Dataset excerpts:
────────────────────

(** * Resumable transfer engine of [sequential_uploader.py]

    A shallow embedding of the [RobustUploader] class: the completion ledger
    ([used_recipes]), the resume-state mapping ([resume_data]), the chunked
    downloader, the size-adaptive compressor, the chunked uploader and the
    orchestrator [process_single_recipe].

    Conventions of the embedding.
    - The object's attributes and the files it reads and writes form one
      record, [State], threaded through every method.
    - Every call that leaves the process (Drive, YouTube, the ffmpeg
      subprocess, the clock, [random]) is answered by a script given as an
      argument; a loop that asks for a reply the script does not hold ends
      in [Pending].
    - A Python exception is the [Raise] result; mutations made before the
      exception stay in the returned state, as they do in Python.
    - Every external call and every [time.sleep] is appended to [trace].
    - Strings are sequences of ASCII characters.
    - A Python float is the rational number ([Q]) it stands for, and every
      float operation is the exact operation followed by [PyFloat.fl], the
      rounding of binary64 to nearest, ties to even. *)

From Stdlib Require Import ZArith NArith QArith Qround Qminmax Qpower Lqa String
  Ascii List Sorted Lia Bool.
From Stdlib Require PrimFloat FloatOps SpecFloat Uint63.
From stdpp Require Import base option list gmap sets strings pretty.
From Equations Require Import Equations.

Import ListNotations.
Local Open Scope string_scope.
Local Open Scope list_scope.
Local Open Scope Z_scope.

(** ** Python strings *)

Module PyStr.

(** ASCII members of Python's [str.isspace]. *)
Definition is_space (c : ascii) : bool :=
  let n := nat_of_ascii c in
  ((9 <=? n) && (n <=? 13) || (28 <=? n) && (n <=? 32))%nat.

Definition is_digit (c : ascii) : bool :=
  let n := nat_of_ascii c in ((48 <=? n) && (n <=? 57))%nat.

Definition digit_val (c : ascii) : Z := Z.of_nat (nat_of_ascii c) - 48.

(** [sub in s] *)
Fixpoint contains (sub s : string) : bool :=
  String.prefix sub s ||
  match s with
  | EmptyString => false
  | String _ s' => contains sub s'
  end.

(** [s.split(sep)] for a non-empty separator: [skip] counts the characters
    of a separator just matched that are still to be dropped, [cur] is the
    piece being read. *)
Fixpoint split_aux (sep s : string) (skip : nat) (cur : string) : list string :=
  match s with
  | EmptyString => [cur]
  | String c s' =>
      match skip with
      | S k => split_aux sep s' k cur
      | O =>
          if String.prefix sep s
          then cur :: split_aux sep s' (String.length sep - 1) ""
          else split_aux sep s' O (cur +:+ String c "")
      end
  end.

Definition split (sep s : string) : list string := split_aux sep s O "".

(** [s.split()]: pieces between runs of whitespace, no empty piece. *)
Fixpoint split_ws_aux (s : string) (cur : string) : list string :=
  match s with
  | EmptyString => if String.eqb cur "" then [] else [cur]
  | String c s' =>
      if is_space c
      then (if String.eqb cur "" then [] else [cur]) ++ split_ws_aux s' ""
      else split_ws_aux s' (cur +:+ String c "")
  end.

Definition split_ws (s : string) : list string := split_ws_aux s "".

(** The characters [int] skips at both ends of an ASCII string (C's
    [isspace]): the codes 9 to 13 and the space. The separators 28 to 31,
    members of [str.isspace], are not among them: [int] rejects them. *)
Definition is_int_space (c : ascii) : bool :=
  let n := nat_of_ascii c in
  ((9 <=? n) && (n <=? 13) || (n =? 32))%nat.

Fixpoint int_lstrip (s : string) : string :=
  match s with
  | String c s' => if is_int_space c then int_lstrip s' else s
  | EmptyString => s
  end.

Definition int_rstrip (s : string) : string :=
  String.rev (int_lstrip (String.rev s)).

Definition int_strip (s : string) : string := int_rstrip (int_lstrip s).

(** Digits with single underscores between them, as [int] reads them;
    [acc] is the value read so far, [prev_digit] tells whether an
    underscore may come next. *)
Fixpoint digits_aux (s : string) (acc : Z) (prev_digit : bool) : option Z :=
  match s with
  | EmptyString => if prev_digit then Some acc else None
  | String c s' =>
      if is_digit c then digits_aux s' (10 * acc + digit_val c) true
      else if Ascii.eqb c "_" && prev_digit then
        match s' with
        | String d _ => if is_digit d then digits_aux s' acc false else None
        | EmptyString => None
        end
      else None
  end.

(** [sys.get_int_max_str_digits()], as the interpreter starts. *)
Definition int_max_str_digits : nat := 4300.

Fixpoint count_digits (s : string) : nat :=
  match s with
  | EmptyString => O
  | String c s' => if is_digit c then S (count_digits s') else count_digits s'
  end.

(** [int(s)] for a string: [None] is [ValueError], raised for a string
    that is not a decimal numeral and for one of more than
    [int_max_str_digits] digits. *)
Definition to_int (s : string) : option Z :=
  let body := int_strip s in
  if (int_max_str_digits <? count_digits body)%nat then None
  else
    match body with
    | String "-" ds => Z.opp <$> digits_aux ds 0 false
    | String "+" ds => digits_aux ds 0 false
    | ds => digits_aux ds 0 false
    end.

(** [sep.join(l)] *)
Fixpoint join (sep : string) (l : list string) : string :=
  match l with
  | [] => ""
  | [x] => x
  | x :: l' => x +:+ sep +:+ join sep l'
  end.

Definition nl : string := String (ascii_of_nat 10) "".

End PyStr.

(** ** Python floats *)

(** Binary64 arithmetic on the rationals the floats stand for. The values
    met here are quotients and products of file sizes the file system
    reports (below [2 ^ 63] bytes) by constants, far from the ends of the
    exponent range, so the rounding keeps 53 significant bits and nothing
    else is modelled (no infinity, no subnormal number). *)
Module PyFloat.

(** [floor(log2 x)] for a positive [x]. *)
Definition ilog2 (x : Q) : Z :=
  let k := Z.log2 (Qnum x) - Z.log2 (Z.pos (Qden x)) in
  if Qle_bool (2 ^ k) x then k else k - 1.

(** The integer nearest to [y], the even one of two that are equally
    near. *)
Definition rne (y : Q) : Z :=
  let f := Qfloor y in
  let r := (y - inject_Z f)%Q in
  match (r ?= 1 # 2)%Q with
  | Lt => f
  | Gt => f + 1
  | Eq => if Z.even f then f else f + 1
  end.

(** A positive [x] rounded to 53 significant bits. *)
Definition round53 (x : Q) : Q :=
  let e := ilog2 x - 52 in
  Qred (inject_Z (rne (x * 2 ^ (- e))) * 2 ^ e).

(** The binary64 value nearest to [x]. *)
Definition fl (x : Q) : Q :=
  match (x ?= 0)%Q with
  | Eq => 0%Q
  | Gt => round53 x
  | Lt => Qred (- round53 (- x))
  end.

(** The rational a finite hardware float stands for, to compare [fl] with
    the processor's arithmetic. *)
Definition Q_of_float (f : PrimFloat.float) : Q :=
  match FloatOps.Prim2SF f with
  | SpecFloat.S754_finite s m e =>
      Qred ((if s then -1 else 1) * inject_Z (Z.pos m) * 2 ^ e)
  | _ => 0%Q
  end.

(** The float of a machine integer below [2 ^ 53]. *)
Definition float_of_Z (n : Z) : PrimFloat.float :=
  PrimFloat.of_uint63 (Uint63.of_Z n).

End PyFloat.

Import PyFloat.

(** ** Data model *)

(** The [id] of a catalog entry as JSON gives it: an integer or a string.
    An entry with another [id] is outside this model: a missing one makes
    the code raise [KeyError] and [null] or a container [TypeError], of
    which no property here speaks. *)
Inductive RecipeId :=
| IdInt (n : Z)
| IdStr (s : string).

(** [str(recipe['id'])] *)
Definition str_id (i : RecipeId) : string :=
  match i with
  | IdInt n => pretty n
  | IdStr s => s
  end.

(** [int(recipe['id'])]; [None] is [ValueError]. *)
Definition int_id (i : RecipeId) : option Z :=
  match i with
  | IdInt n => Some n
  | IdStr s => PyStr.to_int s
  end.

Record Recipe := {
  id : RecipeId;
  dish_name : string;
  public_url : string;
  ingredients : list string;
  instructions : list string;
  prep_time : string;
  cook_time : string;
  yield : string;
  dish_type : string;
  taste_category : string
}.

(** One entry of [resume_data]; [video_path] is set by the uploader only. *)
Record ResumeRec := {
  status : string;
  start_time : string;
  rr_dish_name : string;
  video_path : option string
}.

(** A Python [dict] with string keys, in insertion order. *)
Section Dict.
Context {V : Type}.

Fixpoint dict_get (k : string) (d : list (string * V)) : option V :=
  match d with
  | [] => None
  | (k', v) :: d' => if String.eqb k k' then Some v else dict_get k d'
  end.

────────────────────

Your task is to quote the lines above, beginning with the first and ending with the one that holds "(** [sub in s] *)".

Answer space:
(** * Resumable transfer engine of [sequential_uploader.py]

    A shallow embedding of the [RobustUploader] class: the completion ledger
    ([used_recipes]), the resume-state mapping ([resume_data]), the chunked
    downloader, the size-adaptive compressor, the chunked uploader and the
    orchestrator [process_single_recipe].

    Conventions of the embedding.
    - The object's attributes and the files it reads and writes form one
      record, [State], threaded through every method.
    - Every call that leaves the process (Drive, YouTube, the ffmpeg
      subprocess, the clock, [random]) is answered by a script given as an
      argument; a loop that asks for a reply the script does not hold ends
      in [Pending].
    - A Python exception is the [Raise] result; mutations made before the
      exception stay in the returned state, as they do in Python.
    - Every external call and every [time.sleep] is appended to [trace].
    - Strings are sequences of ASCII characters.
    - A Python float is the rational number ([Q]) it stands for, and every
      float operation is the exact operation followed by [PyFloat.fl], the
      rounding of binary64 to nearest, ties to even. *)

From Stdlib Require Import ZArith NArith QArith Qround Qminmax Qpower Lqa String
  Ascii List Sorted Lia Bool.
From Stdlib Require PrimFloat FloatOps SpecFloat Uint63.
From stdpp Require Import base option list gmap sets strings pretty.
From Equations Require Import Equations.

Import ListNotations.
Local Open Scope string_scope.
Local Open Scope list_scope.
Local Open Scope Z_scope.

(** ** Python strings *)

Module PyStr.

(** ASCII members of Python's [str.isspace]. *)
Definition is_space (c : ascii) : bool :=
  let n := nat_of_ascii c in
  ((9 <=? n) && (n <=? 13) || (28 <=? n) && (n <=? 32))%nat.

Definition is_digit (c : ascii) : bool :=
  let n := nat_of_ascii c in ((48 <=? n) && (n <=? 57))%nat.

Definition digit_val (c : ascii) : Z := Z.of_nat (nat_of_ascii c) - 48.

(** [sub in s] *)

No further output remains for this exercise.